Boats Banned From Anchoring Near Bassetts Island On BassAckwads Race Day
By: Michael J. Rausch
Hoping to stop some race-related headaches before they happen, the town is banning boats from anchoring in the waters surrounding Bassetts Island during the BassAckwards boat race, scheduled for Saturday, July 27.
In years past, the big boat race has spawned big parties on the water. Some of these parties have gotten out of hand. One of the most popular spots for these parties has been around Bassetts Island.
This week, Bourne’s Director of Natural Resources Timothy Mullen announced that boaters will be banned from dropping anchor near the island.
He said his department has “limited assets on the water and a staff that lacks the training, equipment, and support required to control a mob scene on the water the likes of what we saw last year. The strategy is to prevent the party from taking place rather than try to control it.”
“The Red Brook Harbor area as well as the west side [seaward side] of Bassetts Island will be closed to the anchoring of all vessels,” he said. “This will include both local and transient vessels. The closure will be in effect from 6 AM until 11 PM on Saturday. Basically the closure will encompass the waters surrounding the island.”
To enforce the restriction, town natural resource officers will be on hand as well as Bourne and Wareham police, and possibly US Coast Guard, state police, and Massachusetts Environmental Police.
Mr. Mullen noted that the annual BassAckwards race has spawned floating parties that have “taken on a life of its own,” with no participants from the race.
Last year, there were 800 boats and 3,000 people on the water and the island, he estimated.
He said that most of the people who show up are from outside of Bourne, and the average age has dropped from middle age to 18 to 30.
“The parties surrounding the race have become nothing more than an excuse for this younger aged crowd to drink and fight,” Mr. Mullen said.
He mentioned that there were fistfights out on Bassetts Island beach, as well as on the boats, along with boats ramming each other and bottles being thrown from boat to boat. Boats were damaged, a number of people were hurt during the fighting, and some wound up with lung irritations from pepper spray that was used in the altercation.
“There were three arrests, but there should’ve been 30,” he said.
The BassAckwards Race is in its 16th year, and has been organized each year by the Kingman Yacht Club in Cataumet.
Scott C. Zeien, who owns and manages the club, said that the race has grown to become “the largest on-water event on the Upper Cape.”
He said that he expects somewhere between 60 and 100 boats to take part in the race out to Cleveland Ledge Light and back. Mr. Zeien also pointed out that the event is a fundraiser for the Buzzards Bay Coalition. Last year, the race raised $3,000.
Mr. Zeien said that for the first 13 years, all race activities were held out on Bassetts Island, including an awards ceremony featuring a live musical act. He said that the yacht club arranged with a variety of agencies and authorities, including environmental police, coast guard auxiliary, the coast guard, state police, and the Bourne Fire Department, to provide security for both the race and the activities on the island.
“We policed the island before and after, making sure that everything was in better condition than when we started,” Mr. Zeien said.

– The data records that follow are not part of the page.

(** An object without a mapped value field becomes the table of its
    entries: one row for each own property, in order, under the headers
    "Key" and "Value"; a value that is [null], an array or an object is
    handed to [JSON.stringify], every other value is kept as it is. *)
Theorem generic_key_value_table
    (data : value) (config : option MapperConfig)
    (props : list (string * json)) :
  Mappers.resolveRoot data config = Some (J (JObj props)) ->
  Mappers.mapped config "value" = None ->
  exists rows,
    Mappers.GenericJSONAdapter_transform data config
    = Returns (Some (table ["Key"; "Value"] rows))
    /\ List.length rows = List.length props
    /\ Forall2 (fun r kv =>
                  r = KeyValue (fst kv)
                        match snd kv with
                        | JNull | JArr _ | JObj _ => Stringified (snd kv)
                        | _ => Raw (snd kv)
                        end)
               rows props.
Proof.
  intros H Hm. exists (map Mappers.keyValueRow props).
  split; [|split].
  - unfold Mappers.GenericJSONAdapter_transform.
    rewrite (resolveRoot_truthy _ _ H eq_refl eq_refl), H, Hm. reflexivity.
  - apply length_map.
  - clear. induction props as [|[k v] r IH]; cbn [map]; constructor.
    + destruct v; reflexivity.
    + exact IH.
Qed.

Lemma generic_key_value_table_witness :
  exists rows,
    Mappers.GenericJSONAdapter_transform
      (J (JObj [("name", JStr "AAPL"); ("tags", JArr [])])) None
    = Returns (Some (table ["Key"; "Value"] rows))
    /\ List.length rows = 2%nat.
Proof.
  destruct (@generic_key_value_table
              (J (JObj [("name", JStr "AAPL"); ("tags", JArr [])])) None
              [("name", JStr "AAPL"); ("tags", JArr [])] eq_refl eq_refl)
    as [rows [H1 [H2 _]]].
  exists rows. split; [exact H1 | exact H2].
Defined.

(* ===================================================================== *)
(** * Paths                                                               *)
(* ===================================================================== *)

Ltac split_ifs :=
  repeat match goal with
         | |- context [if ?c then _ else _] => destruct c
         | |- context [match ?p with PObject => _ | _ => _ end] => destruct p
         end.

Lemma protoOwn_defined (p : protoKind) (k : string) :
  Js.protoOwn p k <> Some Undefined.
Proof. unfold Js.protoOwn. split_ifs; discriminate. Qed.

Lemma inherited_defined (p : protoKind) (k : string) :
  Js.inherited p k <> Some Undefined.
Proof.
  unfold Js.inherited. pose proof (protoOwn_defined p k) as H.
  destruct (Js.protoOwn p k); [exact H|]. split_ifs; discriminate.
Qed.

(** A property that is there is never [undefined]: parsed JSON holds no
    [undefined], and neither do the built-in prototypes. *)
Lemma hasProperty_defined (v : value) (k : string) :
  Js.hasProperty v k = negb (Mappers.isUndefined (Js.get v k)).
Proof.
  unfold Js.hasProperty, Js.get.
  destruct (Js.lookup v k) as [x|] eqn:E; [|reflexivity].
  destruct x; try reflexivity. exfalso.
  unfold Js.lookup in E. destruct v as [|j| |p]; try discriminate.
  - destruct (Js.getOwn j k); [discriminate|].
    destruct (Js.protoOf j) as [q|]; [|discriminate].
    exact (inherited_defined _ _ E).
  - unfold Js.lookupProto in E.
    pose proof (protoOwn_defined p k) as H.
    destruct (Js.protoOwn p k); [exact (H E)|].
    destruct p; try exact (inherited_defined _ _ E).
    destruct (String.eqb k "__proto__"); discriminate.
Qed.

(** An object is truthy unless it is [null]. *)
Lemma navigable_object (v : value) :
  Spec.navigable v = Js.isObjectType v && negb (Mappers.isNull v).
Proof.
  unfold Spec.navigable.
  destruct v as [|[]| |]; cbn [Js.isObjectType Js.typeof];
    rewrite ?Bool.andb_false_r; reflexivity.
Qed.

(** The loop of the generic adapter over a root path and the loop of
    [extractData] take the same steps. *)
Lemma navigate_walk (v : value) (parts : list string) :
  Formatters.walk v parts
  = Returns match Mappers.navigate v parts with
            | Some t => t
            | None => J JNull
            end.
Proof.
  revert v. induction parts as [|k rest IH]; intros v; [reflexivity|].
  rewrite walk_step. cbn [Mappers.navigate].
  rewrite navigable_object, hasProperty_defined.
  destruct (Js.isObjectType v && negb (Mappers.isNull v)
            && negb (Mappers.isUndefined (Js.get v k))); [apply IH|].
  reflexivity.
Qed.

(** The root path of the generic adapter and the path of [extractData]
    lead to the same value: what [extractData] returns for a non-empty path
    is what the adapter works on, and [null] when the adapter gives up. *)
Theorem rootPath_resolves_like_extractData
    (data : value) (c : MapperConfig) (p : string) :
  rootPath c = Some p -> p <> "" ->
  Formatters.extractData data (Some p)
  = Returns match Mappers.resolveRoot data (Some c) with
            | Some target => target
            | None => J JNull
            end.
Proof.
  intros Hp Hne. unfold Mappers.resolveRoot, Mappers.configuredRoot.
  rewrite Hp. unfold Formatters.nonEmpty.
  destruct (String.eqb_spec p ""); [contradiction|]. cbn [negb].
  unfold Formatters.extractData.
  destruct (String.eqb_spec p ""); [contradiction|].
  destruct (Js.truthy data) eqn:Ht; cbn [negb]; [apply navigate_walk|].
  pose proof (split_not_nil "." p) as Hs.
  destruct (Str.split "." p) as [|k rest]; [congruence|].
  cbn [Mappers.navigate].
  rewrite <- navigable_object. unfold Spec.navigable. rewrite Ht. reflexivity.
Qed.

Lemma rootPath_resolves_like_extractData_witness :
  Formatters.extractData
    (J (JObj [("data", JObj [("items", JArr [JStr "x"])])])) (Some "data.items")
  = Returns (J (JArr [JStr "x"])).
Proof.
  exact (@rootPath_resolves_like_extractData
           (J (JObj [("data", JObj [("items", JArr [JStr "x"])])]))
           (mkConfig None (Some "data.items")) "data.items" eq_refl
           ltac:(discriminate)).
Defined.

Lemma split_app (sep : ascii) (p q : string) :
  Str.split sep (p ++ String sep q)
  = (Str.split sep p ++ Str.split sep q)%list.
Proof.
  induction p as [|c p IH]; cbn [append Str.split].
  - rewrite Ascii.eqb_refl. reflexivity.
  - destruct (Ascii.eqb c sep).
    + rewrite IH. reflexivity.
    + rewrite IH. pose proof (split_not_nil sep p) as Hs.
      destruct (Str.split sep p) as [|h t]; [congruence|]. reflexivity.
Qed.

Lemma walk_of_falsy (v : value) (keys : list string) :
  Js.truthy v = false -> keys <> [] ->
  Formatters.walk v keys = Returns (J JNull).
Proof.
  intros H Hk. destruct keys as [|k rest]; [congruence|].
  rewrite walk_step. unfold Spec.navigable. rewrite H. reflexivity.
Qed.

(** Paths compose: walking [p.q] is walking [p] and then walking [q] from
    what was reached. *)
Theorem extractData_composes (data : value) (p q : string) :
  p <> "" -> q <> "" ->
  Formatters.extractData data (Some (p ++ "." ++ q))
  = (reached <- Formatters.extractData data (Some p) ;;
     Formatters.extractData reached (Some q)).
Proof.
  intros Hp Hq.
  assert (Hpq : String.eqb (p ++ "." ++ q) "" = false).
  { destruct p; [congruence | reflexivity]. }
  unfold Formatters.extractData at 1 2. rewrite Hpq.
  destruct (String.eqb_spec p ""); [contradiction|].
  destruct (Js.truthy data) eqn:Ht; cbn [negb].
  - change (p ++ "." ++ q) with (p ++ String "." q).
    rewrite split_app, walk_app.
    destruct (walk_returns data (Str.split "." p)) as [r ->]. cbn [bind].
    unfold Formatters.extractData.
    destruct (String.eqb_spec q ""); [contradiction|].
    destruct (Js.truthy r) eqn:Hr; cbn [negb]; [reflexivity|].
    apply walk_of_falsy; [exact Hr | apply split_not_nil].
  - reflexivity.
Qed.

Lemma extractData_composes_witness :
  Formatters.extractData
    (J (JObj [("a", JObj [("b", JObj [("c", JStr "x")])])])) (Some "a.b.c")
  = (reached <- Formatters.extractData
                  (J (JObj [("a", JObj [("b", JObj [("c", JStr "x")])])]))
                  (Some "a") ;;
     Formatters.extractData reached (Some "b.c")).
Proof.
  exact (@extractData_composes
           (J (JObj [("a", JObj [("b", JObj [("c", JStr "x")])])]))
           "a" "b.c" ltac:(discriminate) ltac:(discriminate)).
Defined.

Over the years, as the race grew and more and more people became involved, Mr. Zeien approached the town about taking over the event. He said that he was told the town had no interest in taking over responsibility for the annual happening.
At that point, the decision was made to move all race activities to the yacht club, Mr. Zeien said. However, that has not prevented a large number of boaters from gathering around Bassetts Island.
“Even though there were no activities out there, it became known that there was a party out there,” Mr. Zeien said, confirming that last year there was a lot of rowdy behavior along with some arrests. He insisted, however, that all the boaters who circled Bassetts Island and caused the trouble were in no way associated with the race or the yacht club.
“Crowds that have gathered on the island have had nothing to do with the race,” he said.
As for the ban the town plans to impose on race day, Mr. Zeien said that he understands the motivation behind it.
“I think it’s a reasonable way to stop a free-for-all on Bassetts Island,” he said.
Mr. Mullen said that he is hopeful there will not be any trouble that arises from the ban. He said that he anticipates there will be a lot of disappointed local people who will suffer the consequences, but the only way the ban is effective is if it applies to everyone.
“We’re not equipped with staff or vessels to control a crowd like that. The only thing we can do is prevent the crowd from being there,” he said.